Необходимо реставрировать текст – вернуть законченное произведение к стадии «из записных книжек». В те времена мода на Чехонте еще не пришла.

Может быть, поэтому Щедрин так и тянул лямку велеречивого обозревателя нравов, смешивающего проповедь с сатирой.

Потомки благородно забыли Щедрину его склонность к «жалким местам».

Ведь не так просто поверить, что в книге, где действуют герои с фаршированной головой, большая часть текста отведена подобным пассажам: «Люди стонали только в первую минуту, когда без памяти бежали к месту пожара.

Припомнилось тут все, что когда-нибудь было дорого; все заветное, пригретое, приголубленное…» И так целыми страницами, целыми главами, которые удачно пропускаются в пособиях для нерусских школ.

Известно, что «у смеха нет более сильного врага, чем волнение» (Бергсон). Поэтому, говоря о Щедрине, приходится опустить все волнующее, но несмешное.

Этого требуют законы жанра, которые позволяют перечитывать только те обличительные книги, которые написаны смешно. Несмешная сатира – нонсенс. До тех пор, пока текст находится в смеховом поле, ему ничто не грозит.

Как только он выходит из него, наступает неизбежный кризис жанра.

У Щедрина примеры такого несоответствия – на каждой странице.

Одно дело, когда пес «Трезорка под ударами взвизгивал “Mea culpa!”» И совсем другое, когда автор без тени улыбки так пишет про своего положительного героя, которым, между прочим, является баран: он «не был в состоянии воспроизвести свои сны, но инстинкты его были настолько возбуждены, что, несмотря на неясность внутренней тревоги, поднявшейся в его существе, он уже не мог справиться с нею».
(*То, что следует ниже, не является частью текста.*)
(** [DL_PREPEND_ELEM] (629-642) *)
Definition DL_PREPEND_ELEM (head : option loc) (el add : loc) : M dstore (option loc) :=
  assert_ptr head ;;;
  write_next add (Some el) ;;;
  let* x := read_prev el in
  write_prev add x ;;;
  write_prev el (Some add) ;;;
  if decide (head = Some el) then ret (Some add)
  else
    let* x := read_prev add in
    let* t := deref x in
    write_next t (Some add) ;;; ret head.

(** ** Circular lists *)

(** [CDL_PREPEND] (651-663) *)
Definition CDL_PREPEND (head : option loc) (add : loc) : M dstore (option loc) :=
  match head with
  | Some h =>
      let* x := read_prev h in
      write_prev add x ;;;
      write_next add head ;;;
      write_prev h (Some add) ;;;
      let* x := read_prev add in
      let* t := deref x in
      write_next t (Some add)
  | None =>
      write_prev add (Some add) ;;;
      write_next add (Some add)
  end ;;;
  ret (Some add).

(** [CDL_DELETE] (668-677) *)
Definition CDL_DELETE (head : option loc) (del : loc) : M dstore (option loc) :=
  let* alone :=
    if decide (head = Some del) then
      let* h := deref head in
      let* n := read_next h in ret (bool_decide (n = head))
    else ret false in
  if (alone : bool) then ret None
  else
    let* n := read_next del in
    let* n := deref n in
    let* x := read_prev del in
    write_prev n x ;;;
    let* x := read_prev del in
    let* t := deref x in
    let* n := read_next del in
    write_next t n ;;;
    if decide (Some del = head) then read_next del else ret head.

(** [CDL_REPLACE_ELEM] (722-741) *)
Definition CDL_REPLACE_ELEM (head : option loc) (el add : loc) : M dstore (option loc) :=
  assert_ptr head ;;;
  let* n := read_next el in
  if decide (n = Some el) then
    write_next add (Some add) ;;;
    write_prev add (Some add) ;;;
    ret (Some add)
  else
    let* n := read_next el in
    write_next add n ;;;
    let* x := read_prev el in
    write_prev add x ;;;
    let* n := read_next add in
    let* n := deref n in
    write_prev n (Some add) ;;;
    let* x := read_prev add in
    let* t := deref x in
    write_next t (Some add) ;;;
    if decide (head = Some el) then ret (Some add) else ret head.

(** [CDL_PREPEND_ELEM] (743-755) *)
Definition CDL_PREPEND_ELEM (head : option loc) (el add : loc) : M dstore (option loc) :=
  assert_ptr head ;;;
  write_next add (Some el) ;;;
  let* x := read_prev el in
  write_prev add x ;;;
  write_prev el (Some add) ;;;
  let* x := read_prev add in
  let* t := deref x in
  write_next t (Some add) ;;;
  if decide (head = Some el) then ret (Some add) else ret head.

(** ** Sorting *)

Definition compare_contents (cmp : A -> A -> Z) (p q : loc) : M dstore Z :=
  let* a := read_content p in let* b := read_content q in ret (cmp a b).

(** [if (_ls_tail) { _ls_tail->next = _ls_e; } ... _ls_e->prev = _ls_tail;] *)
Definition emit_both (tail e : option loc) : M dstore unit :=
  match tail with Some t => write_next t e | None => ret tt end ;;;
  let* e := deref e in
  write_prev e tail.

(** What [DL_SORT] (171-228) does in its own way. *)
Definition DL_sort_ops (cmp : A -> A -> Z) : sort_ops dstore :=
  let next (oldhead p : option loc) := let* p := deref p in read_next p in
  {| next_p := next;
     next_q := next;
     compare := compare_contents cmp;
     emit := emit_both;
     close := fun list tail =>
       let* h := deref list in
       write_prev h tail ;;;
       let* t := deref tail in
       write_next t None;
     finish := fun _ _ => ret tt;
     arith := int_arith;
     store_size := size |}.

Definition DL_SORT (cmp : A -> A -> Z) : option loc -> M dstore (option loc) :=
  merge_sort (DL_sort_ops cmp).

(** What [CDL_SORT] (233-304) does: the old first element ends the list. *)
Definition CDL_sort_ops (cmp : A -> A -> Z) : sort_ops dstore :=
  let next (oldhead p : option loc) :=
    let* p := deref p in
    let* n := read_next p in
    ret (if decide (n = oldhead) then None else n) in
  {| next_p := next;
     next_q := next;
     compare := compare_contents cmp;
     emit := emit_both;
     close := fun list tail =>
       let* h := deref list in
       write_prev h tail ;;;
       let* t := deref tail in
       write_next t list;
     finish := fun _ _ => ret tt;
     arith := int_arith;
     store_size := size |}.

Definition CDL_SORT (cmp : A -> A -> Z) : option loc -> M dstore (option loc) :=
  merge_sort (CDL_sort_ops cmp).

(** ** The two kinds of lists *)

(** [DL_FOREACH] (587-588) is [LL_FOREACH]. *)
#[global] Instance DL_list : LinkedList A dstore := {|
  l_next := fun _ el => read_next el;
  l_payload := read_content;
  l_prepend := DL_PREPEND;
  l_append := DL_APPEND;
  l_delete := DL_DELETE;
  l_replace_elem := DL_REPLACE_ELEM;
  l_prepend_elem := DL_PREPEND_ELEM;
  l_sort := DL_SORT;
  l_size := size;
  l_appends := true |}.

(** [CDL_FOREACH] (691-692): [(el)->next == head ? 0L : (el)->next]. *)
Definition CDL_next (head : option loc) (el : loc) : M dstore (option loc) :=
  let* n := read_next el in
  ret (if decide (n = head) then None else n).

Definition CDL_list : LinkedList A dstore := {|
  l_next := CDL_next;
  l_payload := read_content;
  l_prepend := CDL_PREPEND;
  l_append := fun _ _ => fail Undefined;
  l_delete := CDL_DELETE;
  l_replace_elem := CDL_REPLACE_ELEM;
  l_prepend_elem := CDL_PREPEND_ELEM;
  l_sort := CDL_SORT;
  l_size := size;
  l_appends := false |}.

(** ** What the store means *)

Definition next_of (m : dstore) (p : loc) : option loc := m !! p ≫= d_next.
Definition prev_of (m : dstore) (p : loc) : option loc := m !! p ≫= d_prev.

(** The store [m] holds [P], and its fields are the functions [f] and [g]. *)
Record view (P : gmap loc A) (f g : loc -> option loc) (m : dstore) : Prop := View {
  view_contents : d_payload <$> m = P;
  view_next q : next_of m q = f q;
  view_prev q : prev_of m q = g q }.

Lemma view_live P f g m p : view P f g m -> is_Some (P !! p) -> is_Some (m !! p).
Proof. intros [<-]. apply fmap_live. Qed.

Lemma view_self m : view (d_payload <$> m) (next_of m) (prev_of m) m.
Proof. by constructor. Qed.

Lemma view_read_next P f g m p : view P f g m -> is_Some (P !! p) ->
  read_next p m = (Ret (f p), m).
Proof.
  intros V L. destruct (view_live _ _ _ _ _ V L) as [n Hn]. rewrite <- (view_next _ _ _ _ V p).
  unfold read_next, next_of, read_dnode, bind. by rewrite Hn.
Qed.

Lemma view_read_prev P f g m p : view P f g m -> is_Some (P !! p) ->
  read_prev p m = (Ret (g p), m).
Proof.
  intros V L. destruct (view_live _ _ _ _ _ V L) as [n Hn]. rewrite <- (view_prev _ _ _ _ V p).
  unfold read_prev, prev_of, read_dnode, bind. by rewrite Hn.
Qed.

Lemma view_read_content P f g m p a : view P f g m -> P !! p = Some a ->
  read_content p m = (Ret a, m).
Proof.
  intros [<-] H. rewrite lookup_fmap in H. unfold read_content, read_dnode, bind.
  by destruct (m !! p); simplify_eq/=.
Qed.

Lemma view_set_next P f g m p v : view P f g m -> is_Some (P !! p) ->
  view P (upd_fn p v f) g (set_next p v m).
Proof.
  intros V L. destruct (view_live _ _ _ _ _ V L) as [n Hn]. destruct V as [HP Hf Hg].
  unfold set_next. constructor.
  - rewrite <- HP. apply map_eq. intros q. rewrite !lookup_fmap, lookup_alter.
    case_decide; [|done]. subst. by destruct (m !! q).
  - intros q. unfold upd_fn. rewrite <- Hf. unfold next_of. case_decide; subst.
    + by rewrite lookup_alter_eq, Hn.
    + by rewrite lookup_alter_ne.
  - intros q. rewrite <- Hg. unfold prev_of. rewrite lookup_alter. case_decide; [|done].
    subst. by destruct (m !! q).
Qed.

Lemma view_set_prev P f g m p v : view P f g m -> is_Some (P !! p) ->
  view P f (upd_fn p v g) (set_prev p v m).
Proof.
  intros V L. destruct (view_live _ _ _ _ _ V L) as [n Hn]. destruct V as [HP Hf Hg].
  unfold set_prev. constructor.
  - rewrite <- HP. apply map_eq. intros q. rewrite !lookup_fmap, lookup_alter.
    case_decide; [|done]. subst. by destruct (m !! q).
  - intros q. rewrite <- Hf. unfold next_of. rewrite lookup_alter. case_decide; [|done].
    subst. by destruct (m !! q).
  - intros q. unfold upd_fn. rewrite <- Hg. unfold prev_of. case_decide; subst.
    + by rewrite lookup_alter_eq, Hn.
    + by rewrite lookup_alter_ne.
Qed.

Lemma view_write_next P f g m p v : view P f g m -> is_Some (P !! p) ->
  write_next p v m = (Ret tt, set_next p v m) /\ view P (upd_fn p v f) g (set_next p v m).
Proof.
  intros V L. split; [|by apply view_set_next].
  destruct (view_live _ _ _ _ _ V L) as [n Hn]. unfold write_next, read_dnode, bind. by rewrite Hn.
Qed.

Lemma view_write_prev P f g m p v : view P f g m -> is_Some (P !! p) ->
  write_prev p v m = (Ret tt, set_prev p v m) /\ view P f (upd_fn p v g) (set_prev p v m).
Proof.
  intros V L. split; [|by apply view_set_prev].
  destruct (view_live _ _ _ _ _ V L) as [n Hn]. unfold write_prev, read_dnode, bind. by rewrite Hn.
Qed.

(** A list whose last element is followed by [ending l]. *)
Definition D_repr (ending : list loc -> option loc) (P : gmap loc A) (m : dstore)
  (h : option loc) (l : list loc) : Prop :=
  h = head l /\ NoDup l /\ (forall p, p ∈ l -> is_Some (P !! p)) /\
  exists f g, view P f g m /\ nexts f l (ending l) /\ prevs g (last l) l.

Definition DL_repr := D_repr (fun _ => None).
Definition CDL_repr := D_repr head.

End DLists.

(** ** Running the assignments

    [vstep] runs one read or write on a store with a known [view]; the element
    is allocated by a hypothesis.  [points] computes the fields after the
    assignments. *)

(** What a list without duplicates says about its elements. *)
Ltac notins H :=
  lazymatch type of H with
  | _ ∉ _ ++ _ =>
      let H1 := fresh "N" in let H2 := fresh "N" in
      apply not_elem_of_app in H as [H1 H2]; notins H1; notins H2
  | _ ∉ _ :: _ =>
      let H1 := fresh "N" in let H2 := fresh "N" in
      apply not_elem_of_cons in H as [H1 H2]; notins H2
  | _ => idtac
  end.

Ltac distinct H :=
  let N := fresh "N" in
  lazymatch type of H with
  | NoDup (_ :: _) => apply NoDup_cons in H as [N H]; notins N; distinct H
  | NoDup (_ ++ _ :: _) => apply NoDup_mid in H as [N H]; notins N; distinct H
  | _ => idtac
  end.

Ltac inlist := repeat first [rewrite elem_of_app | rewrite elem_of_cons]; tauto.

Ltac apart := solve [assumption | congruence].

Ltac points :=
  repeat first
    [ rewrite upd_fn_eq
    | rewrite upd_fn_ne by apart
    | match goal with H : ?f ?p = _ |- context [?f ?p] => rewrite H end ].

Ltac vread :=
  match goal with
  | V : view ?P ?f ?g ?m |- context [bind (read_next ?p) _ ?m] =>
      rewrite (bind_ret_l _ _ _ _ _ (view_read_next P f g m p V ltac:(assumption)))
  | V : view ?P ?f ?g ?m |- context [bind (read_prev ?p) _ ?m] =>
      rewrite (bind_ret_l _ _ _ _ _ (view_read_prev P f g m p V ltac:(assumption)))
  | V : view ?P ?f ?g ?m |- context [read_next ?p ?m] =>
      rewrite (view_read_next P f g m p V ltac:(assumption))
  end; points.

Ltac vwrite :=
  match goal with
  | V : view ?P ?f ?g ?m |- context [bind (write_next ?p ?v) _ ?m] =>
      let R := fresh "R" in let V' := fresh "V" in
      destruct (view_write_next P f g m p v V ltac:(assumption)) as [R V'];
      rewrite (bind_ret_l _ _ _ _ _ R); clear R V
  | V : view ?P ?f ?g ?m |- context [bind (write_prev ?p ?v) _ ?m] =>
      let R := fresh "R" in let V' := fresh "V" in
      destruct (view_write_prev P f g m p v V ltac:(assumption)) as [R V'];
      rewrite (bind_ret_l _ _ _ _ _ R); clear R V
  end.

Ltac vstep :=
  first [ vread | vwrite
        | rewrite bind_assoc
        | erewrite bind_ret_l by reflexivity
        | rewrite decide_True by apart
        | rewrite decide_False by apart
        | rewrite bool_decide_eq_true_2 by apart
        | rewrite bool_decide_eq_false_2 by apart ].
Понятно, конечно, что расцвет психологического реализма заставил и барана обзавестись мятущейся душой. Но в сатирической сказке все же уместнее говорящий по латыни Трезорка, чем баран, списанный с персонажей Тургенева.

К счастью, Щедрин умел писать смешно. Он привил русской литературе особые виды юмора, которые так пригодились в эпоху Булгакова, Ильфа и Петрова, обэриутов. Бывший вице-губернатор, Щедрин открыл бесконечные возможности игры с официозом. Вводя скрытый абсурдный поворот в лояльную формулу, он взрывал ее изнутри.

Верноподданические гиперболы Щедрина излучают мощную смеховую энергию за счет внутреннего контраста. Они не нуждаются даже в контексте, не говоря уже о комментарии. Дистанция между абсолютной властью и бесконечным смирением преодолевается в пределах одной фразы.

Но только дочитав ее до конца, читатель понимает, как его одурачили:

«Знали они, что бунтуют, но не стоять на коленях не могли».

Проницательный Писарев мгновенно угадал в Щедрине главную черту его таланта: «Он обличает неправду и смешит читателя единственно потому, что умеет писать легко и игриво». Ему бы, с упреком писал великий прагматик, «ракету пустить и смех произвести».

И действительно, лучшие страницы Щедрина принадлежат скорее юмористу, чем сатирику, скорее Гофману, чем Ювеналу.

Щедрин особенно хорош на сломе двух стилистических потоков. Он умело удерживается на гребне волны, образованной столкновением формы и содержания.

Так, в «Истории одного города» карамзинская историографическая традиция использована для бурлескных эпизодов: «Не находя пищи за пределами укрепления и раздраженные запахом человеческого мяса, клопы устремились внутрь искать удовлетворения своей кровожадности».

При этом Щедрин не только пародировал чужие образцы. Стыковка несовместимых элементов порождала внезапные смеховые эффекты. Это был своеобразный вариант немецкой романтической иронии, которая на русской почве стала неумеренно воевать пороки, но все же не забыла своих германских родственников.

Естественно, что лучше всего это родство заметно в щедринских сказках. Они построены на постоянной игре условного мира с настоящим. Обильные конкретные реалии разрушают прямодушную аллегоричность текста. Эзопова словесность обзаводится своей, самостоятельной, независимой от цели автора жизнью.

Рассказывая о расправе, которую орел-самодур учинил над соловьем, Щедрин не удовлетворяется констатацией возмутительного факта, но уточняет: соловья «живо запрятали в куролеску и продали в Зарядье, в трактир “Расставанье друзей”».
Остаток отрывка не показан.